(* ===== verification/ProcessSteps.v ===== *)
(** * Processes: taking work, new processes, and the whole scheduler *)

From S2P Require Import Prelude Poll Errno Signal Process ProcessProof ProcessWake ProcessInv ProcessEnd ProcessSched.

Section proofs.
Context {Env : Type} `{!ProcEnv Env}.
Abbreviation W := (pworld Env).
Abbreviation MP := (M (pworld Env) SysErr.SysErr).
Context (here : Z).
Implicit Types (w : W) (P : gmap Z KernelProcess) (p : KernelProcess).

Ltac xthen := apply wpx_bind; eapply keepx_then; [|eassumption|].

(** ** Taking the head of a queue *)

(** The state after the head left the queue and the table. *)
Definition taken_out (cpu pid : Z) (q : LocalRunQueue) w : W :=
  set_pm (set_processes (delete pid (processes (pm w))) (pm w)) (set_run_queues (<[cpu := q]> (run_queues w)) w).

Lemma taken_out_inv w cpu q q' pid :
  inv w → run_queues w !! cpu = Some q → queue_dequeue q = Some (pid, q') →
  ∃ p, processes (pm w) !! pid = Some p ∧ p_state p = Runnable ∧ assigned_cpu p = cpu ∧ id_pid (identity p) = pid ∧
    inv (taken_out cpu pid q' w) ∧ held_ok (taken_out cpu pid q' w) p.
Proof.
  intros Hinv Hq Hd. destruct (queue_dequeue_ok q pid q') as [Hok' Hl]; [by eapply (iv_queues _ _ _ Hinv)|done|].
  destruct (iv_sound _ _ _ Hinv cpu pid) as (p & Hp & Hrun & Hcpu); [exists q; rewrite Hl; split; [done|by left]|]. exists p. split; [done|]. split; [done|]. split; [done|].
  destruct (iv_procs _ _ _ Hinv pid p Hp) as [Pid Pcpu Pst Ppf]. split; [done|].
  assert (NoDup (pid :: rq_runnable q')) as Hnd by (rewrite <-Hl; by apply (iv_queues _ _ _ Hinv cpu)). apply NoDup_cons in Hnd as [Hnin _].
  assert (∀ c, online (taken_out cpu pid q' w) c ↔ online w c) as Hon.
  { intros c. unfold online. cbn. destruct (decide (c = cpu)) as [->|]; [rewrite lookup_insert_eq, Hq; naive_solver|by rewrite lookup_insert_ne]. }
  assert (∀ c i, queued (taken_out cpu pid q' w) c i ↔ queued w c i ∧ i ≠ pid) as Hqd.
  { intros c i. unfold queued. cbn. destruct (decide (c = cpu)) as [->|Hne].
    - rewrite lookup_insert_eq, Hq. split.
      + intros (? & [= <-] & Hi). split; [exists q; rewrite Hl; split; [done|by right]|by intros ->].
      + intros [(? & [= <-] & Hi) Hne]. exists q'. split; [done|]. rewrite Hl in Hi. by apply elem_of_cons in Hi as [|].
    - rewrite lookup_insert_ne by done. split; [|tauto]. intros Hi. split; [done|]. intros ->. destruct (iv_sound _ _ _ Hinv c pid Hi) as (p' & Hp' & _ & Hc'). congruence. }
  split; [|constructor; [by apply Hon|done|cbn; by rewrite Pid, lookup_delete_eq]].
  unfold inv, taken_out. cbn [pm set_pm processes set_processes set_run_queues]. rewrite blocks_delete, (idle_blocks _ _ p) by (done || by rewrite Hrun).
  destruct Hinv as [Hqs Hprocs Hi Hr Hz Hs]. constructor; try done.
  - intros c qc. cbn. intros [[<- <-]|[_ Hc]]%lookup_insert_Some; [done|by eapply Hqs].
  - intros i x [Hne Hx]%lookup_delete_Some. destruct (Hprocs i x Hx) as [Xid Xcpu Xst Xpf]. constructor; [done|by apply Hon| |done].
    destruct (p_state x); try done. by apply Hqd.
  - by apply (index_view _ w).
  - intros c i [(x & Hx & Hx')%Hs Hne]%Hqd. exists x. by rewrite lookup_delete_ne.
Qed.

(** What a processor gets. *)
Definition taken p (work : option DispatchWork) : Prop :=
  match work with
  | Some (WEvent _) => True
  | Some (WProcess p') | Some (WKernelContinuation p') | Some (WKernelSyscall p') => akin p p' ∧ p_state p' = Running
  | _ => False
  end.

Lemma prepare_return_rule p w (Q : KernelProcess → W → Prop) (Qe : SysErr.SysErr → W → Prop) :
  (∀ p' w', quiet w w' → akin p p' → Q p' w') → wp_res (prepare_child_return p) w Q Qe.
Proof.
  intros HQ. unfold prepare_child_return. destruct (set_child_tid p) as [a|]; [|wp_step; by apply HQ]. cbv zeta. wp_step. apply with_env_rule. intros r e _. wp_step.
  apply HQ; [done|]. by case_decide.
Qed.

Lemma akin_trans p1 p2 p3 : akin p1 p2 → akin p2 p3 → akin p1 p3.
Proof. intros [A1 R1] [A2 R2]. split; [by eapply alike_trans|congruence]. Qed.
Lemma akin_refl p : akin p p.
Proof. done. Qed.

Lemma reap_akin p p' status w w1 (Q : unit → W → Prop) :
  good w w1 → held_ok w p → akin p p' → (∀ w', good w w' → Q () w') → wpx (robust p) (reap_exited_process here p' status) w1 Q.
Proof.
  intros G1 Hh [Ha Hr] HQ. unfold robust. rewrite <-Hr. apply reap_rule; [apply G1| |].
  - rewrite (al_pidfd _ _ Ha). apply (gd_pidfds _ _ G1), Hh.
  - intros w' G'. apply HQ. by eapply good_trans.
Qed.

Lemma take_next_rule w w1 pid cpu p :
  processes (pm w1) !! pid = Some p → w = set_pm (set_processes (delete pid (processes (pm w1))) (pm w1)) w1 →
  inv w → held_ok w p → assigned_cpu p = cpu → p_state p = Runnable → id_pid (identity p) = pid →
  wpx (robust p) (take_next_process_for_pid here pid cpu) w1 (λ work w', good w w' ∧ taken p work).
Proof.
  intros Hp Hw Hinv Hh Hcpu Hrun Hid. unfold take_next_process_for_pid. apply wpx_bind, wpx_res, get_process_rule. rewrite Hp. apply wpx_bind, wpx_res, modify_rule. rewrite <-Hw.
  apply wpx_bind, wpx_res, drain_rule. intros s w2 Q2. pose proof (quiet_good _ _ Hinv Q2) as G2. assert (akin p (with_signals s p)) as Ha by done. set (p1 := with_signals s p) in *.
  rewrite decide_False by (change (assigned_cpu p1) with (assigned_cpu p); tauto). apply wpx_get.
  assert (∀ p' st w', good w w' → akin p p' → wpx (robust p) (_ ← reap_exited_process here p' st; mret (Some (WEvent (SExited pid st)))) w' (λ work w', good w w' ∧ taken p work)) as Hreap.
  { intros p' st w' G' Ha'. apply wpx_bind. eapply reap_akin; [done..|]. intros w'' G''. by apply wpx_ret. }
  case_match; [by apply Hreap|]. clear w1 Hp Hw.
  assert (∀ p' w', good w w' → akin p p' → wpx (robust p) (dispatch_process here pid p') w' (λ work w', good w w' ∧ taken p work)) as Hgo.
  { intros p' w' G' Ha'. unfold dispatch_process. assert (∀ p2, akin p p2 → akin p (with_state Running p2)) as Hr by (intros p2 [[] ?]; done).
    assert (wpx (robust p)
     (if kernel_context p' then mret (Some (WKernelContinuation (with_state Running p')))
      else if decide (is_Some (pending_syscall p')) then mret (Some (WKernelSyscall (with_state Running p')))
      else
        p ← prepare_child_return p';
        match p_state p with
        | Exited status => _ ← reap_exited_process here p status; mret (Some (WEvent (SExited pid status)))
        | _ => mret (Some (WProcess (with_state Running p)))
        end) w' (λ work w', good w w' ∧ taken p work)) as Hrest.
    { destruct (kernel_context p'); [apply wpx_ret; split; [done|split; [by apply Hr|done]]|]. case_decide; [apply wpx_ret; split; [done|split; [by apply Hr|done]]|].
      apply wpx_bind, wpx_res, prepare_return_rule. intros p2 w3 Q3 Ha2. assert (good w w3) as G3 by (eapply good_trans; [exact G'|]; apply quiet_good; [apply G'|done]).
      pose proof (akin_trans _ _ _ Ha' Ha2) as Ha3. destruct (p_state p2) eqn:E; try (by apply Hreap); apply wpx_ret; (split; [done|split; [by apply Hr|done]]). }
    destruct (p_state p'); try exact Hrest. by apply Hreap. }
  destruct (negb _); [by apply Hgo|]. destruct (take_next_delivery true (p_signals p1) (tables w2)) as [delivery s2]. cbv zeta.
  assert (∀ sg, akin p (with_signals sg p1)) as Hs by done.
  assert (∀ p' sg w', good w w' → akin p p' → wpx (robust p) (p ← fatal_signal here p' sg; dispatch_process here pid p) w' (λ work w', good w w' ∧ taken p work)) as Hfatal.
  { intros p' sg w' G' [[] ?]. apply wpx_bind, wpx_res, fatal_signal_rule; [apply G'|]. intros w3 G3. apply Hgo; [by eapply good_trans|done]. }
  destruct delivery as [|i|i a|i|i|i]; try by apply Hgo.
  - apply wpx_bind, wpx_res, with_env_rule. intros [ok s3] e _. assert (good w (set_env e w2)) as G3 by (eapply good_trans; [exact G2|]; apply quiet_good; [apply G2|done]).
    cbn [fst snd]. destruct ok; [by apply Hgo|]. case_decide; [by apply Hgo|by apply Hfatal].
  - by apply Hfatal.
  - apply wpx_bind, wpx_res. eapply wp_mid; [apply notify_event_rule, G2|]. cbv beta. intros _ w3 G3. apply wpx_ret. split; [by eapply good_trans|done].
  - assert (p_state (with_signals s2 p1) = Runnable) as -> by done. by apply Hgo.
Qed.

Lemma wpx_weaken (Pp Pp' : Prop) {A} (m : MP A) w (Q : A → W → Prop) : (Pp → Pp') → wpx Pp m w Q → wpx Pp' m w Q.
Proof. intros HP. unfold wpx. destruct (m w) as [[]]; auto. Qed.

(** A processor gets the head of its queue, always on the first try. *)
Lemma try_take_rule w cpu :
  inv w →
  wpx (∃ pid p, processes (pm w) !! pid = Some p ∧ robust p) (try_take_current_cpu_work here cpu) w
    (λ work w',
       match run_queues w !! cpu ≫= queue_dequeue with
       | None => work = None ∧ w' = w
       | Some (pid, q) => ∃ p, processes (pm w) !! pid = Some p ∧ id_pid (identity p) = pid ∧ good (taken_out cpu pid q w) w' ∧ held_ok w' p ∧ taken p work
       end).
Proof.
  intros Hinv. unfold try_take_current_cpu_work. apply wpx_get. cbn [take_work]. apply wpx_bind. unfold dequeue_next_runnable_pid. apply wpx_get.
  destruct (run_queues w !! cpu ≫= queue_dequeue) as [[pid q']|] eqn:Hd; [|by apply wpx_ret, wpx_ret].
  destruct (run_queues w !! cpu) as [q|] eqn:Hq; [|done]. cbn in Hd. destruct (taken_out_inv w cpu q q' pid Hinv Hq Hd) as (p & Hp & Hrun & Hcpu & Hid & Hinv' & Hh).
  apply wpx_bind, wpx_res, wp_res_modify. apply wpx_ret, wpx_bind. set (w1 := set_run_queues _ _).
  apply (wpx_weaken (robust p)); [by eauto|]. eapply wpx_mono; [by apply (take_next_rule (taken_out cpu pid q' w) w1 pid cpu p)|]. cbv beta.
  intros work w' [G' T']. destruct work as [work|]; [|done]. apply wpx_ret. exists p. split; [done|]. split; [done|]. split; [done|]. split; [by eapply held_good|done].
Qed.

(** ** New processes *)

Lemma insert_cloned_rule p w (Q : Z → W → Prop) (Qe : SysErr.SysErr → W → Prop) :
  inv w → held_ok w p → p_state p = Runnable →
  (∀ w', placed (id_pid (identity p)) w w' → Q (id_pid (identity p)) w') → wp_res (insert_cloned_process here p) w Q Qe.
Proof.
  intros Hinv Hh Hrun HQ. unfold insert_cloned_process. cbv zeta. wp_step. apply modify_rule. wp_step.
  match goal with |- wp_res _ ?w1 _ _ => assert (good w w1) as G1 by (by apply quiet_good); set (w1' := w1) in * end.
  eapply (wp_mid _ _ (λ _ w', good w w')).
  { destruct (is_thread p); [by wp_step|]. unfold track_child_link. destruct (id_parent (identity p)); [apply modify_rule|by wp_step].
    eapply good_trans; [exact G1|]. apply quiet_good; [apply G1|done]. }
  cbv beta. intros _ w2 G2. wp_step. unfold put_process. apply modify_rule. wp_step. apply enter_rule; [apply G2|done|done|by apply (held_good w)|].
  intros w3 P3 _. wp_step. apply HQ. by eapply placed_after.
Qed.

Lemma pidfds_good w (m : gmap Z PidFdHandle) : inv w → (∀ h, is_Some (pidfds w !! h) → is_Some (m !! h)) → good w (set_pidfds m w).
Proof.
  intros [] Hm. constructor; try done. constructor; try done; [|by apply (index_view _ w)|intros i z Hz; by eapply Hm, iv_zombies].
  intros i p Hp. apply iv_procs in Hp. revert Hp. by apply proc_ok_grow.
Qed.

Lemma new_pidfd_rule pid w (Q : Z → W → Prop) (Qe : SysErr.SysErr → W → Prop) :
  inv w → (∀ h w', good w w' → processes (pm w') = processes (pm w) → is_Some (pidfds w' !! h) → Q h w') → wp_res (new_pidfd pid) w Q Qe.
Proof.
  intros Hinv HQ. unfold new_pidfd. wp_step. wp_step. wp_step. wp_step. wp_step. apply HQ; [|done|cbn; rewrite lookup_insert_eq; by eexists].
  apply pidfds_good; [done|]. intros h Hh. rewrite lookup_insert_is_Some. destruct (decide (fresh (dom (pidfds w)) = h)); auto.
Qed.

(** The next process identifier is used up. *)
Record spawned (pid : Z) w w' : Prop := {
  sp_inv : inv w';
  sp_online c : online w' c ↔ online w c;
  sp_pidfds h : is_Some (pidfds w !! h) → is_Some (pidfds w' !! h);
  sp_dom i : i ≠ pid → is_Some (processes (pm w') !! i) ↔ is_Some (processes (pm w) !! i);
  sp_next : next_pid (pm w') = u32_add pid 1;
}.

Lemma spawn_rule has_fs parent t cpu table w :
  inv w → processes (pm w) !! next_pid (pm w) = None → online w cpu →
  wp_res (spawn_task here has_fs parent t cpu table) w (λ _ w', spawned (next_pid (pm w)) w w') (λ _ _, False).
Proof.
  intros Hinv Hout Hon. unfold spawn_task. wp_step. wp_step. cbv zeta. set (pid := next_pid (pm w)) in *. wp_step. apply modify_rule. set (w1 := set_pm _ _).
  assert (inv w1) as I1 by (by apply (inv_same _ _ w)). wp_step.
  eapply (wp_mid _ _ (λ _ w', quiet w1 w')). { unfold track_child_link. destruct parent; [by apply modify_rule|by wp_step]. }
  cbv beta. intros _ w2 Q2. pose proof (quiet_good _ _ I1 Q2) as G2. wp_step. apply modify_rule. set (w3 := set_pm _ w2).
  assert (good w1 w3) as G3 by (eapply good_trans; [exact G2|]; apply quiet_good; [apply G2|done]).
  assert (processes (pm w3) = processes (pm w)) as P3 by (cbn; by rewrite (qt_procs _ _ Q2)).
  assert (∀ w', placed pid w1 w' → spawned pid w w') as Hend by (intros w' []; by constructor).
  destruct has_fs; cbn [negb]; [|wp_step; by apply Hend, good_placed]. wp_step. apply new_pidfd_rule; [apply G3|]. intros h w4 G4 P4 Hh.
  destruct (SignalState_new (tables w)) as [s tb]. wp_step. wp_step. wp_step. apply modify_rule. wp_step. apply change_env_rule. intros e. wp_step.
  assert (good w1 (set_env e (set_tables tb w4))) as G5. { eapply good_trans; [exact G3|]. eapply good_trans; [exact G4|]. apply quiet_good; [apply G4|done]. }
  eapply (enter_rule here (set_env e (set_tables tb w4)) pid (mkProcess _ h t cpu _ _ _ _ _ _ _ _ _ _ _ _ _)); [apply G5|done|done| |intros w5 P5 _; wp_step; apply Hend; by eapply placed_after].
  constructor; [|done|cbn; by rewrite P4, P3]. cbn. apply (gd_online _ _ G5). done.
Qed.

Lemma allocate_rule requested w (Q : Z → W → Prop) (Qe : SysErr.SysErr → W → Prop) :
  inv w → (∀ e, Qe e w) →
  (∀ pid n, requested = None → pid = next_pid (pm w) → n = u32_add pid 1 → Q pid (set_pm (set_next_pid n (pm w)) w)) →
  (∀ pid n, requested = Some pid → processes (pm w) !! pid = None → (next_pid (pm w) <= pid → n = u32_add pid 1) → (pid < next_pid (pm w) → n = next_pid (pm w)) →
     Q pid (set_pm (set_next_pid n (pm w)) w)) →
  wp_res (allocate_pid requested) w Q Qe.
Proof.
  intros Hinv HE HN HS. unfold allocate_pid. wp_step. wp_step. cbv zeta. destruct requested as [pid|].
  - case_decide; [wp_step; apply HE|]. case_decide as Hd; [wp_step; apply HE|]. assert (processes (pm w) !! pid = None) as Hout by (apply eq_None_not_Some; tauto). wp_step. case_decide as Hn.
    + apply modify_rule. wp_step. apply HS; try done. lia.
    + wp_step. wp_step. pose proof (HS pid (next_pid (pm w)) eq_refl Hout ltac:(lia) ltac:(done)) as HQ. by destruct w as [[]].
  - wp_step. apply modify_rule. wp_step. by apply HN.
Qed.
End proofs.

################

Please print the lines from the start of the records up to and including the line with "Abbreviation W := (pworld Env).", copying each one exactly and leaving out the rest.

#### Answer
(* ===== verification/ProcessSteps.v ===== *)
(** * Processes: taking work, new processes, and the whole scheduler *)

From S2P Require Import Prelude Poll Errno Signal Process ProcessProof ProcessWake ProcessInv ProcessEnd ProcessSched.

Section proofs.
Context {Env : Type} `{!ProcEnv Env}.
Abbreviation W := (pworld Env).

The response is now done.